(* ===== verification/Calls.v ===== *)
(** * Calls: programs that ask their environment

    A probe is a sequence of calls to drivers, sessions and files, each answered by the outside
    and each answer steering what is called next.  [proc] is such a program as data: a result,
    or a call with what is done on each answer.  [runs] relates it to the traces of its calls
    and answers, over every environment; [run] executes it in one.  [wp] watches a program with
    a monitor, and [Handles] is the monitor of what the program acquires and must give back. *)

From stdpp Require Import gmap.
From S2P Require Import Prelude.
#[local] Open Scope Z_scope.

Section calls.
Context {C : Type} {ans : C -> Type}.

Inductive proc (A : Type) : Type :=
  | Ret (a : A)
  | Call (c : C) (k : ans c -> proc A).
#[global] Arguments Ret {A} a.
#[global] Arguments Call {A} c k.

#[global] Instance proc_ret : MRet proc := @Ret.
#[global] Instance proc_bind : MBind proc := fun A B f =>
  fix bind (p : proc A) : proc B := match p with Ret a => f a | Call c k => Call c (fun a => bind (k a)) end.
Definition call (c : C) : proc (ans c) := Call c Ret.

(** ** Traces *)

Definition event : Type := sigT ans.

(** The program makes these calls, gets these answers and ends with this result. *)
Fixpoint runs {A} (p : proc A) (tr : list event) (r : A) : Prop :=
  match p with
  | Ret a => tr = [] /\ r = a
  | Call c k => exists a tr', tr = existT c a :: tr' /\ runs (k a) tr' r
  end.

(** An environment with a state of its own. *)
Fixpoint run {S A} (world : S -> forall c, ans c * S) (p : proc A) (s : S) : list event * A :=
  match p with
  | Ret a => ([], a)
  | Call c k => let '(a, s') := world s c in let '(tr, r) := run world (k a) s' in (existT c a :: tr, r)
  end.

Lemma run_runs {S A} world (p : proc A) (s : S) : runs p (run world p s).1 (run world p s).2.
Proof.
  revert s. induction p as [a|c k IH]; intros s; [done|]. cbn [run]. destruct (world s c) as [a s'].
  specialize (IH a s'). destruct (run world (k a) s') as [tr r]. cbn in *. eauto.
Qed.

(** What an environment always answers holds along its runs. *)
Lemma run_Forall {S A} (P : event -> Prop) world (p : proc A) (s : S) :
  (forall s c, P (existT c (world s c).1)) -> Forall P (run world p s).1.
Proof.
  intros HP. revert s. induction p as [a|c k IH]; intros s; [constructor|]. cbn [run]. pose proof (HP s c) as Hc.
  destruct (world s c) as [a s']. specialize (IH a s'). destruct (run world (k a) s') as [tr r]. by constructor.
Qed.

(** An environment without a state: calls are answered by a table. *)
Definition exec {A} (table : forall c, ans c) (p : proc A) : list event * A := run (fun (_ : unit) c => (table c, tt)) p tt.
Lemma exec_ret {A} table (a : A) : exec table (mret a) = ([], a).
Proof. done. Qed.
Lemma exec_call table c : exec table (call c) = ([existT c (table c)], table c).
Proof. done. Qed.
Lemma exec_bind {A B} table (p : proc A) (f : A -> proc B) :
  exec table (p ≫= f) = ((exec table p).1 ++ (exec table (f (exec table p).2)).1, (exec table (f (exec table p).2)).2).
Proof.
  unfold exec. induction p as [a|c k IH]; [exact (surjective_pairing _)|].
  cbn [mbind proc_bind run]. specialize (IH (table c)). cbn [mbind proc_bind] in IH. rewrite IH.
  by destruct (run (fun (_ : unit) c => (table c, tt)) (k (table c)) tt).
Qed.

(** Every environment brings the program to an end. *)
Lemma proc_ends {A} (p : proc A) : (forall c, inhabited (ans c)) -> exists tr r, runs p tr r.
Proof.
  intros Hans. induction p as [a|c k IH]; [by exists [], a|]. destruct (Hans c) as [a].
  destruct (IH a) as (tr & r & Hr). exists (existT c a :: tr), r. cbn. eauto.
Qed.

Lemma runs_bind {A B} (f : A -> proc B) p tr r :
  runs (p ≫= f) tr r <-> exists tr1 a tr2, tr = tr1 ++ tr2 /\ runs p tr1 a /\ runs (f a) tr2 r.
Proof.
  revert tr. induction p as [a|c k IH]; intros tr; cbn.
  - split; [intros H; by exists [], a, tr | intros (tr1 & a' & tr2 & -> & [-> ->] & H); done].
  - change (proc_bind A B f) with (mbind (M := proc) f). split.
    + intros (a & tr' & -> & H). apply IH in H as (tr1 & b & tr2 & -> & H1 & H2).
      exists (existT c a :: tr1), b, tr2. split_and!; [done| |done]. eauto.
    + intros (tr1 & b & tr2 & -> & (a & tr' & -> & H1) & H2). exists a, (tr' ++ tr2). split; [done|]. apply IH. eauto 6.
Qed.

Lemma runs_call c tr (r : ans c) : runs (call c) tr r <-> tr = [existT c r].
Proof.
  cbn. split; [intros (a & tr' & -> & -> & ->); done | intros ->; eauto].
Qed.

(** ** Monitors *)

Section monitor.
Context {M : Type} (watch : M -> forall c, ans c -> option M).

Fixpoint observe (m : M) (tr : list event) : option M :=
  match tr with
  | [] => Some m
  | existT c a :: tr => m' ← watch m c a; observe m' tr
  end.

Lemma observe_app m tr1 tr2 : observe m (tr1 ++ tr2) = m' ← observe m tr1; observe m' tr2.
Proof. revert m. induction tr1 as [|[c a] tr1 IH]; intros m; [done|]. cbn. destruct (watch m c a); [apply IH|done]. Qed.

(** From [m], whatever is answered, the monitor never objects and the end is as [Q] says. *)
Fixpoint wp {A} (p : proc A) (Q : A -> M -> Prop) (m : M) : Prop :=
  match p with
  | Ret a => Q a m
  | Call c k => forall a, match watch m c a with Some m' => wp (k a) Q m' | None => False end
  end.

Lemma wp_sound {A} (p : proc A) Q m tr r : wp p Q m -> runs p tr r -> exists m', observe m tr = Some m' /\ Q r m'.
Proof.
  revert m tr. induction p as [a|c k IH]; intros m tr Hwp; cbn in *.
  - intros [-> ->]. by exists m.
  - intros (a & tr' & -> & Hr). specialize (Hwp a). cbn. destruct (watch m c a) as [m'|]; [|done]. cbn. by eapply IH.
Qed.

Lemma wp_mono {A} (p : proc A) (Q Q' : A -> M -> Prop) m : wp p Q m -> (forall a m, Q a m -> Q' a m) -> wp p Q' m.
Proof.
  intros H HQ. revert m H. induction p as [a|c k IH]; intros m H; cbn in *; [by apply HQ|].
  intros a. specialize (H a). destruct (watch m c a); [|done]. by apply IH.
Qed.

Lemma wp_bind {A B} (f : A -> proc B) p Q m : wp p (fun a m => wp (f a) Q m) m -> wp (p ≫= f) Q m.
Proof.
  revert m. induction p as [a|c k IH]; intros m H; [done|]. cbn in *. intros a. specialize (H a).
  destruct (watch m c a); [|done]. by apply (IH a).
Qed.

(** The rule for a program whose contract is known. *)
Lemma wp_then {A B} (f : A -> proc B) p P Q m : wp p P m -> (forall a m, P a m -> wp (f a) Q m) -> wp (p ≫= f) Q m.
Proof. intros Hp Hf. apply wp_bind. by eapply wp_mono. Qed.

Lemma wp_Call {A} c (k : ans c -> proc A) Q m :
  (forall a, match watch m c a with Some m' => wp (k a) Q m' | None => False end) -> wp (Call c k) Q m.
Proof. done. Qed.
Lemma wp_Ret {A} (a : A) (Q : A -> M -> Prop) m : Q a m -> wp (Ret a) Q m.
Proof. done. Qed.
End monitor.
End calls.
#[global] Arguments proc {C} ans A.
#[global] Arguments event {C} ans.

(** ** Handles *)

(** What a call makes (given its answer), gives back and needs. *)
Class Handling {C : Type} (ans : C -> Type) (H : Type) := {
  handle_eq_dec :: EqDecision H;
  made : forall c : C, ans c -> list H;
  freed : C -> list H;
  needed : C -> list H;
  parents : H -> list H;           (* live when it is made *)
  dies_with : H -> list H }.       (* goes when one of these goes *)

Section handles.
Context {C : Type} {ans : C -> Type} {H : Type} `{!Handling ans H}.

Definition live_all (live hs : list H) : bool := forallb (fun h => bool_decide (h ∈ live)) hs.
Definition without (live hs : list H) : list H := filter (fun h => h ∉ hs /\ Forall (fun d => d ∉ hs) (dies_with h)) live.

(** The discipline: only live handles are used or freed, a handle is not made twice, its parents
    are live when it is made, and nothing is left whose parent has gone. *)
Definition handling (live : list H) (c : C) (a : ans c) : option (list H) :=
  if negb (live_all live (needed c)) || negb (live_all live (freed c)) then None
  else
    let rest := without live (freed c) in
    if existsb (fun h => existsb (fun p => bool_decide (p ∈ freed c)) (parents h)) rest then None
    else
      let new := made c a in
      if existsb (fun h => bool_decide (h ∈ rest)) new || negb (forallb (fun h => live_all rest (parents h)) new) then None
      else Some (new ++ rest).

Lemma without_nil live : without live [] = live.
Proof.
  unfold without. induction live as [|h l IH]; [done|]. rewrite filter_cons_True; [by rewrite IH|].
  split; [apply not_elem_of_nil|]. apply Forall_forall. intros d _. apply not_elem_of_nil.
Qed.

(** A call that neither makes nor frees. *)
Lemma handling_same live c a : live_all live (needed c) = true -> freed c = [] -> made c a = [] -> handling live c a = Some live.
Proof.
  intros Hn Hf Hm. unfold handling. rewrite Hn, Hf, Hm, without_nil. cbn [negb orb live_all forallb existsb app].
  destruct (existsb _ live) eqn:E; [|done]. apply existsb_exists in E as (h & _ & E). apply existsb_exists in E as (p & _ & E).
  apply bool_decide_eq_true_1 in E. by apply not_elem_of_nil in E.
Qed.

(** Everything that was made is given back, in an order that respects what it was made from. *)
Definition balanced (tr : list (event ans)) : Prop := observe handling [] tr = Some [].

Lemma balanced_intro {A} (p : proc ans A) tr r : wp handling p (fun _ live => live = []) [] -> runs p tr r -> balanced tr.
Proof. intros Hwp Hr. destruct (wp_sound _ _ _ _ _ _ Hwp Hr) as (m & Ho & ->). done. Qed.
End handles.

(** Symbolic execution: a call is watched after its answer is split, so that the monitor computes. *)
Ltac split_answer a :=
  let T := type of a in let T := eval hnf in T in change T in a;
  lazymatch T with
  | bool => destruct a
  | unit => destruct a
  | Z => destruct a
  | option _ => let x := fresh "x" in destruct a as [x|]
  | prod bool bool => let x := fresh "x" in let y := fresh "y" in destruct a as [x y]; destruct x, y
  | _ => idtac
  end.
Ltac reduce_proc := cbv beta delta [call mret proc_ret]; cbn [mbind proc_bind negb andb orb fst snd Z.ltb Z.leb Z.compare].
(** [open_] splits an answer, [judge_] evaluates the monitor. *)
Ltac watch_step open_ judge_ :=
  refine (wp_Call _ _ _ _ _ _);
  let a := fresh "a" in intros a; open_ a;
  lazymatch goal with |- match ?x with Some _ => _ | None => False end => judge_ x end;
  cbv beta iota.
Ltac branch_in p :=
  lazymatch p with
  | mbind _ ?q => branch_in q
  | proc_bind _ _ _ ?q => branch_in q
  | match ?b with _ => _ end => first [destruct b eqn:? | destruct b]
  end.
Ltac branch := lazymatch goal with |- wp _ ?p _ _ => branch_in p end.
Ltac ask_with open_ judge_ :=
  repeat (reduce_proc;
    lazymatch goal with
    | |- wp _ (Call _ _) _ _ => watch_step open_ judge_
    | |- wp _ (Ret _) _ _ => refine (wp_Ret _ _ _ _ _); cbv beta
    | |- wp _ ?p _ _ => branch_in p
    end);
  reduce_proc.
Ltac ask_all := ask_with split_answer ltac:(fun x => let y := eval vm_compute in x in change x with y).

(** Following a run call by call. *)
Ltac follow H ans_ :=
  cbn [mbind proc_bind call mret proc_ret runs] in H;
  lazymatch type of H with
  | ex _ => let tr' := fresh "tr" in destruct H as (ans_ & tr' & -> & H); cbv beta iota in H
  | _ = [] /\ _ => let Hr := fresh "Hr" in destruct H as [-> Hr]
  end.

* * * *

**Task to complete:**
Where the line holding "if existsb (fun h => bool_decide" appears in the listing above, start reproducing exactly, and end with the line holding "destruct (existsb _".

**Answer to this exercise:**
      if existsb (fun h => bool_decide (h ∈ rest)) new || negb (forallb (fun h => live_all rest (parents h)) new) then None
      else Some (new ++ rest).

Lemma without_nil live : without live [] = live.
Proof.
  unfold without. induction live as [|h l IH]; [done|]. rewrite filter_cons_True; [by rewrite IH|].
  split; [apply not_elem_of_nil|]. apply Forall_forall. intros d _. apply not_elem_of_nil.
Qed.

(** A call that neither makes nor frees. *)
Lemma handling_same live c a : live_all live (needed c) = true -> freed c = [] -> made c a = [] -> handling live c a = Some live.
Proof.
  intros Hn Hf Hm. unfold handling. rewrite Hn, Hf, Hm, without_nil. cbn [negb orb live_all forallb existsb app].
  destruct (existsb _ live) eqn:E; [|done]. apply existsb_exists in E as (h & _ & E). apply existsb_exists in E as (p & _ & E).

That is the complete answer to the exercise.